The alley reeked of damp concrete and trash, but all Ethan could smell was jet fuel. The phantom stench clung to his lungs, choking him more than the night air ever could. His legs buckled beneath him like broken scaffolding, and he stumbled against the wall, sliding down until he hit the ground with a dull thud that echoed through his bones.

His chest seized. He dragged in a breath, but it came out jagged, useless—like trying to breathe through a collapsed straw. His vision blurred at the edges, darkness creeping in like spilled ink.

This isn't real. It can't be real.

He squeezed his eyes shut, trying to blot out the memory of the fireball that had devoured his father's helicopter. But the image burned brighter behind his eyelids—orange and white light consuming metal and flesh in a split second that felt like eternity. David Osborne's face, calm and commanding even at the end, disappearing in a blossom of flame that painted the night sky in the color of final things.

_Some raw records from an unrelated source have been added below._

(* ===== verification/Ip4.v ===== *)
(** * IPv4: sending, errors and fragments out

    [core/ipv4/ip4.c] (routing and output), the fragmentation half of
    [core/ipv4/ip4_frag.c] and the messages [core/ipv4/icmp.c] sends about other
    packets.  The state of the layer is the part [upper] of the link's state; headers
    are bytes of the packets, read and written at the offsets of [struct ip_hdr].

    A fragment that goes out refers to the packet it is cut from: the struct
    [pbuf_custom_ref] in front of the reference holds a pointer in its bytes.  How a
    pointer is stored is a parameter, with the law that it reads back. *)

From S2P Require Import Prelude CLib Def Mem Memp Alloc Pbuf Chksum Ip4Addr Link Etharp.
Import Def.Def Pbuf Ip4Addr.Ip4Addr Link Etharp.

Module Ip4.

Definition IP_HLEN : Z := 20.
Definition IP_MF : Z := 0x2000.
Definition IP_OFFMASK : Z := 0x1fff.
Definition IP_PROTO_ICMP : Z := 1.
Definition IP_PROTO_TCP : Z := 6.
Definition ICMP_ER : Z := 0.
Definition ICMP_DUR : Z := 3.
Definition ICMP_ECHO : Z := 8.
Definition ICMP_TE : Z := 11.
Definition ICMP_DUR_PROTO : Z := 2.
Definition ICMP_TE_FRAG : Z := 1.
Definition ICMP_TTL : Z := 255.
Definition SIZEOF_ICMP_ECHO_HDR : Z := 8.
Definition ICMP_DEST_UNREACH_DATASIZE : Z := 8.
Definition NETIF_FLAG_UP : Z := 0x01.
Definition NETIF_FLAG_LINK_UP : Z := 0x04.

Definition netif_is_up (n : netif) : bool := negb (Z.land (flags n) NETIF_FLAG_UP =? 0).
Definition netif_is_link_up (n : netif) : bool := negb (Z.land (flags n) NETIF_FLAG_LINK_UP =? 0).
Definition ip4_addr_isloopback (a : Z) : bool := Z.land a 0xff =? 127.

(** ** State *)

(** [struct ip_reassdata] in the element [rnode] of its pool. *)
Record ip_reassdata := mk_reass {
  rnode : Z;
  rp : option loc;
  iphdr : bytes;         (* 20 bytes *)
  datagram_len : Z;      (* u16_t *)
  rflags : Z;            (* u8_t *)
  timer : Z;             (* u8_t *)
}.

(** [struct ip_globals] *)
Record ip_globals := mk_globals {
  current_netif : option Z;
  current_input_netif : option Z;
  current_ip4_header : option ptr;
  current_ip_header_tot_len : Z;
  current_iphdr_src : Z;
  current_iphdr_dest : Z;
}.

Record ip_state (V : Type) := mk_ip {
  ip_id : Z;             (* u16_t *)
  ip_data : ip_globals;
  reassdatagrams : list ip_reassdata;
  ip_reass_pbufcount : Z;   (* u16_t *)
  netif_list : list Z;
  netif_default : option Z;
  above : V;
}.
Arguments mk_ip {V} _ _ _ _ _ _ _.
Arguments ip_id {V} _.
Arguments ip_data {V} _.
Arguments reassdatagrams {V} _.
Arguments ip_reass_pbufcount {V} _.
Arguments netif_list {V} _.
Arguments netif_default {V} _.
Arguments above {V} _.

Section Ops.
Context {A V : Type} `{Alloc A}.
Context (uninit : world A → loc → Z → bytes).
Context (custom_free_function : loc → M (world A) ()).
Context (stack_bytes : bytes).
Context (addr : ptr → Z).                 (* the address of a payload *)
Context (ptr_bytes : option loc → bytes). (* a pointer as it is stored *)

Abbreviation S := (link A (ip_state V)).

Definition set_upper {U U'} (x : U') (s : link A U) : link A U' :=
  mk_link (lwld s) (netifs s) (arp_table s) (etharp_cached_entry s) (wire s) x.
Definition upd_ip (f : ip_state V → ip_state V) : M S () := modify (λ s, set_upper (f (upper s)) s).
Definition rd_ip : M S (ip_state V) := s ← get; mret (upper s).

Definition set_ip_id x (i : ip_state V) : ip_state V :=
  mk_ip x (ip_data i) (reassdatagrams i) (ip_reass_pbufcount i) (netif_list i) (netif_default i) (above i).
Definition set_ip_data x (i : ip_state V) : ip_state V :=
  mk_ip (ip_id i) x (reassdatagrams i) (ip_reass_pbufcount i) (netif_list i) (netif_default i) (above i).
Definition set_reassdatagrams x (i : ip_state V) : ip_state V :=
  mk_ip (ip_id i) (ip_data i) x (ip_reass_pbufcount i) (netif_list i) (netif_default i) (above i).
Definition set_pbufcount x (i : ip_state V) : ip_state V :=
  mk_ip (ip_id i) (ip_data i) (reassdatagrams i) x (netif_list i) (netif_default i) (above i).

(** A field of [n] bytes of a header, as the number the machine reads. *)
Definition field (h : option ptr) (off n : Z) : M S Z := bs ← on_mem (load h off n); mret (le_word bs).
Definition set_field (h : option ptr) (off : Z) (n : nat) (x : Z) : M S () := on_mem (store h off (le_bytes n x)).

Definition IPH_V (h : option ptr) : M S Z := x ← field h 0 1; mret (Z.shiftr x 4).
Definition IPH_HL (h : option ptr) : M S Z := x ← field h 0 1; mret (Z.land x 0x0f).

(** [inet_chksum(dataptr, len)] *)
Definition inet_chksum_at (h : option ptr) (n : Z) : M S Z :=
  bs ← on_mem (load h 0 n);
  mret (Chksum.Chksum.inet_chksum (match h with Some q => Z.odd (addr q) | None => false end) bs).

(** ** Routing *)

Fixpoint route_loop (dest : Z) (ids : list Z) : M S (option Z) :=
  match ids with
  | [] => mret None
  | id :: ids' =>
      n ← rd_netif id;
      if netif_is_up n && netif_is_link_up n && negb (ip_addr n =? IPADDR_ANY) then
        if ip4_addr_netcmp dest (ip_addr n) (netmask n) then mret (Some id)
        else if (Z.land (flags n) NETIF_FLAG_BROADCAST =? 0) && (dest =? gw n) then mret (Some id)
        else route_loop dest ids'
      else route_loop dest ids'
  end.

(** [ip4_route(dest)] *)
Definition ip4_route (dest : Z) : M S (option Z) :=
  i ← rd_ip;
  r ← route_loop dest (netif_list i);
  match r with
  | Some id => mret (Some id)
  | None =>
      match netif_default i with
      | None => mret None
      | Some id =>
          n ← rd_netif id;
          if negb (netif_is_up n) || negb (netif_is_link_up n) || (ip_addr n =? IPADDR_ANY)
          then mret None else mret (Some id)
      end
  end.

(** ** Fragmentation *)

(** [ip_frag_alloc_pbuf_custom_ref]: the struct has 16 bytes behind its pbuf, the free
    function and, at offset 8, [original]. *)
Definition ip_frag_alloc_pbuf_custom_ref : M (world A) (option loc) := memp_malloc uninit MEMP_FRAG_PBUF 16.
Definition ip_frag_free_pbuf_custom_ref (p : loc) : M (world A) () := memp_free MEMP_FRAG_PBUF p.

(** The loop that mirrors the pbufs of the packet behind [rambuf]: the pbuf and the
    offset reached and the length of the last reference; [None] without memory. *)
Fixpoint frag_mirror (k : nat) (rambuf p : loc) (poff left_to_copy newpbuflen : Z) :
    M (world A) (option (loc * Z * Z)) :=
  if left_to_copy =? 0 then mret (Some (p, poff, newpbuflen)) else
  match k with
  | O => fail Diverges
  | Datatypes.S k' =>
      pb ← rd p;
      let plen := u16 (len pb - poff) in
      let newpbuflen := Z.min left_to_copy plen in
      if newpbuflen =? 0 then p' ← deref (next pb); frag_mirror k' rambuf p' 0 left_to_copy newpbuflen
      else
        pcr ← ip_frag_alloc_pbuf_custom_ref;
        match pcr with
        | None => _ ← pbuf_free custom_free_function (Some rambuf); mret None
        | Some pcr =>
            mem ← move poff (payload pb);
            newpbuf ← pbuf_alloced_custom PBUF_RAW newpbuflen PBUF_REF pcr mem newpbuflen;
            match newpbuf with
            | None =>
                _ ← ip_frag_free_pbuf_custom_ref pcr;
                _ ← pbuf_free custom_free_function (Some rambuf);
                mret None
            | Some q =>
                _ ← pbuf_ref (Some p);
                _ ← store (Some (Own pcr, 0)) 8 (ptr_bytes (Some p));
                _ ← pbuf_cat (Some rambuf) (Some q);
                let left_to_copy := u16 (left_to_copy - newpbuflen) in
                if left_to_copy =? 0 then mret (Some (p, poff, newpbuflen))
                else p' ← deref (next pb); frag_mirror k' rambuf p' 0 left_to_copy newpbuflen
            end
        end
  end.

(** The loop of [ip4_frag]. *)
Fixpoint frag_loop (k : nat) (id dest nfb : Z) (original_iphdr : option ptr) (p : loc) (left ofo poff : Z) : M S err_t :=
  if left =? 0 then mret ERR_OK else
  match k with
  | O => fail Diverges
  | Datatypes.S k' =>
      n ← rd_netif id;
      let fragsize := Z.min left (nfb * 8) in
      rambuf ← on_mem (pbuf_alloc uninit custom_free_function PBUF_LINK IP_HLEN PBUF_RAM);
      match rambuf with
      | None => mret ERR_MEM
      | Some rambuf =>
          pb ← on_mem (rd p);
          _ ← assert_ (len pb >=? IP_HLEN);
          rb ← on_mem (rd rambuf);
          hdr ← on_mem (load original_iphdr 0 IP_HLEN);
          _ ← on_mem (store (payload rb) 0 hdr);
          s ← get;
          r ← on_mem (frag_mirror (fuel (lwld s) + Z.to_nat fragsize) rambuf p poff fragsize 0);
          match r with
          | None => mret ERR_MEM
          | Some (p', poff', newpbuflen) =>
              let last := left <=? mtu n - IP_HLEN in
              let tmp := Z.land IP_OFFMASK ofo in
              let tmp := if last then tmp else Z.lor tmp IP_MF in
              _ ← set_field (payload rb) 6 2 (lwip_htons tmp);
              _ ← set_field (payload rb) 2 2 (lwip_htons (u16 (fragsize + IP_HLEN)));
              _ ← set_field (payload rb) 10 2 0;
              c ← inet_chksum_at (payload rb) IP_HLEN;
              _ ← set_field (payload rb) 10 2 c;
              _ ← etharp_output uninit custom_free_function stack_bytes id rambuf dest;
              _ ← on_mem (pbuf_free custom_free_function (Some rambuf));
              frag_loop k' id dest nfb original_iphdr p' (u16 (left - fragsize)) (u16 (ofo + nfb)) (u16 (poff' + newpbuflen))
          end
      end
  end.

(** [ip4_frag(p, netif, dest)] *)
Definition ip4_frag (p : loc) (id dest : Z) : M S err_t :=
  n ← rd_netif id;
  let nfb := u16 (Z.quot (mtu n - IP_HLEN) 8) in
  pb ← on_mem (rd p);
  hl ← IPH_HL (payload pb);
  _ ← assert_ (hl * 4 =? IP_HLEN);
  off ← field (payload pb) 6 2;
  let tmp := lwip_htons off in
  _ ← assert_ (Z.land tmp IP_MF =? 0);
  let left := u16 (tot_len pb - IP_HLEN) in
  frag_loop (Datatypes.S (Z.to_nat left)) id dest nfb (payload pb) p left (Z.land tmp IP_OFFMASK) IP_HLEN.

(** ** Output *)

(** The checksum [ip4_output_if_src] sums up as it writes the header. *)
Definition inline_chksum (ttl tos proto dest src len_be id_be v_hl : Z) : Z :=
  let chk_sum := u32 (PP_HTONS (Z.lor proto (Z.shiftl ttl 8))) in
  let chk_sum := u32 (chk_sum + Z.land dest 0xffff) in
  let chk_sum := u32 (chk_sum + Z.shiftr dest 16) in
  let chk_sum := u32 (chk_sum + PP_HTONS (Z.lor tos (Z.shiftl v_hl 8))) in
  let chk_sum := u32 (chk_sum + len_be) in
  let chk_sum := u32 (chk_sum + id_be) in
  let chk_sum := u32 (chk_sum + Z.land src 0xffff) in
  let chk_sum := u32 (chk_sum + Z.shiftr src 16) in
  let chk_sum := u32 (Z.shiftr chk_sum 16 + Z.land chk_sum 0xffff) in
  let chk_sum := u32 (Z.shiftr chk_sum 16 + chk_sum) in
  u16 (Z.lnot chk_sum).

(** The header is written in front of the packet; [true] when there is no room. *)
Definition ip4_write_header (p : loc) (src : option Z) (dest ttl tos proto : Z) : M S bool :=
  failed ← on_mem (pbuf_header (Some p) IP_HLEN);
  if (failed : bool) then mret true
  else
    pb ← on_mem (rd p);
    let h := payload pb in
    _ ← assert_ (len pb >=? IP_HLEN);
    _ ← set_field h 8 1 (u8 ttl);
    _ ← set_field h 9 1 (u8 proto);
    _ ← set_field h 16 4 dest;
    let v_hl := u8 (Z.lor (Z.shiftl 4 4) (Z.quot IP_HLEN 4)) in
    _ ← set_field h 0 1 v_hl;
    _ ← set_field h 1 1 tos;
    _ ← set_field h 2 2 (lwip_htons (tot_len pb));
    _ ← set_field h 6 2 0;
    i ← rd_ip;
    _ ← set_field h 4 2 (lwip_htons (ip_id i));
    _ ← upd_ip (set_ip_id (u16 (ip_id i + 1)));
    let src := match src with Some a => a | None => IPADDR_ANY end in
    _ ← set_field h 12 4 src;
    _ ← set_field h 10 2 (inline_chksum ttl tos proto dest src (lwip_htons (tot_len pb)) (lwip_htons (ip_id i)) v_hl);
    mret false.

(** [ip4_output_if_src(p, src, dest, ttl, tos, proto, netif)]; [dest] is [None] for
    [LWIP_IP_HDRINCL]. *)
Definition ip4_output_if_src (p : loc) (src dest : option Z) (ttl tos proto id : Z) : M S err_t :=
  pb ← on_mem (rd p);
  _ ← assert_ (ref pb =? 1);
  r ← match dest with
      | Some d => failed ← ip4_write_header p src d ttl tos proto; mret (if (failed : bool) then None else Some d)
      | None => d ← field (payload pb) 16 4; mret (Some d)
      end;
  match r with
  | None => mret (ERR_OTHER (-2))
  | Some d =>
      pb ← on_mem (rd p);
      n ← rd_netif id;
      if negb (mtu n =? 0) && (tot_len pb >? mtu n) then ip4_frag p id d
      else etharp_output uninit custom_free_function stack_bytes id p d
  end.

(** [ip4_output_if(p, src, dest, ttl, tos, proto, netif)] *)
Definition ip4_output_if (p : loc) (src dest : option Z) (ttl tos proto id : Z) : M S err_t :=
  n ← rd_netif id;
  let isany := match src with Some a => a =? IPADDR_ANY | None => true end in
  ip4_output_if_src p (match dest with
                       | Some _ => if isany then Some (ip_addr n) else src
                       | None => src
                       end) dest ttl tos proto id.

(** [ip4_output(p, src, dest, ttl, tos, proto)] *)
Definition ip4_output (p : loc) (src : option Z) (dest ttl tos proto : Z) : M S err_t :=
  pb ← on_mem (rd p);
  _ ← assert_ (ref pb =? 1);
  r ← ip4_route dest;
  match r with
  | None => mret ERR_RTE
  | Some id => ip4_output_if p src (Some dest) ttl tos proto id
  end.

(** ** ICMP errors *)

(** [icmp_send_response(p, type, code)] *)
Definition icmp_send_response (p : loc) (ty code : Z) : M S () :=
  q ← on_mem (pbuf_alloc uninit custom_free_function PBUF_IP
                (SIZEOF_ICMP_ECHO_HDR + IP_HLEN + ICMP_DEST_UNREACH_DATASIZE) PBUF_RAM);
  match q with
  | None => mret ()
  | Some q =>
      qb ← on_mem (rd q);
      _ ← assert_ (len qb >=? SIZEOF_ICMP_ECHO_HDR + IP_HLEN + ICMP_DEST_UNREACH_DATASIZE);
      pb ← on_mem (rd p);
      let icmphdr := payload qb in
      _ ← set_field icmphdr 0 1 ty;
      _ ← set_field icmphdr 1 1 code;
      _ ← set_field icmphdr 4 2 0;
      _ ← set_field icmphdr 6 2 0;
      bs ← on_mem (load (payload pb) 0 (IP_HLEN + ICMP_DEST_UNREACH_DATASIZE));
      _ ← on_mem (store icmphdr SIZEOF_ICMP_ECHO_HDR bs);
      iphdr_src ← field (payload pb) 12 4;
      r ← ip4_route iphdr_src;
      _ ← match r with
          | None => mret ()
          | Some id =>
              _ ← set_field icmphdr 2 2 0;
              c ← inet_chksum_at icmphdr (len qb);
              _ ← set_field icmphdr 2 2 c;
              _ ← ip4_output_if q None (Some iphdr_src) ICMP_TTL 0 IP_PROTO_ICMP id;
              mret ()
          end;
      _ ← on_mem (pbuf_free custom_free_function (Some q));
      mret ()
  end.

Definition icmp_dest_unreach (p : loc) (t : Z) : M S () := icmp_send_response p ICMP_DUR t.
Definition icmp_time_exceeded (p : loc) (t : Z) : M S () := icmp_send_response p ICMP_TE t.
End Ops.

(** [ipfrag_free_pbuf_custom(p)]; the packet a fragment refers to may be a fragment of
    another packet, down to depth [k]. *)
Section Free.
Context {A : Type} `{Alloc A}.
Context (ptr_of : bytes → option loc).   (* a stored pointer read back *)

Fixpoint ipfrag_free_pbuf_custom (k : nat) (p : loc) : M (world A) () :=
  match k with
  | O => fail Diverges
  | S k' =>
      original ← load (Some (Own p, 0)) 8 8;
      _ ← match ptr_of original with
          | Some q => _ ← pbuf_free (ipfrag_free_pbuf_custom k') (Some q); mret ()
          | None => mret ()
          end;
      ip_frag_free_pbuf_custom_ref p
  end.
End Free.
End Ip4.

"No," Ethan whispered, shaking his head violently. His voice cracked like breaking glass. "No, no, no, no—"

The panic crushed him like a vice made of lead and terror. He clutched at his blazer, tugging the fabric as though he could rip free of his own skin, escape his own body, become someone else—someone who hadn't watched his father die in real time. His heart hammered against his ribs so hard he thought it might shatter bone.

Can't breathe. Can't breathe. Can't—

His fingernails dug into his palms until they drew blood. The taste of copper filled his mouth—when had he bitten his tongue? Everything felt disconnected, like his body was a machine running without an operator. The world tilted sideways, and for a terrifying moment he thought he might be dying too.

Good. Maybe that would be easier.

And then—

"Breathe."

The voice wasn't his. It was deep, clipped, controlled—cutting through the panic like a blade through silk.

Ethan's eyes flew open. "Who's there?!" His voice came out as a rasp, barely human.

"Count. Inhale four. Hold. Exhale six. Do it, boy, or you're dead before they even reach you."

Terror spiked hotter than the grief. Ethan twisted around, scanning the shadows of the alley with wild eyes, but no one was there. Only the dumpsters, the dripping pipe, the orange wash of a distant streetlamp. The voice had come from inside his head—inside his skull, like someone else was sitting behind his eyes.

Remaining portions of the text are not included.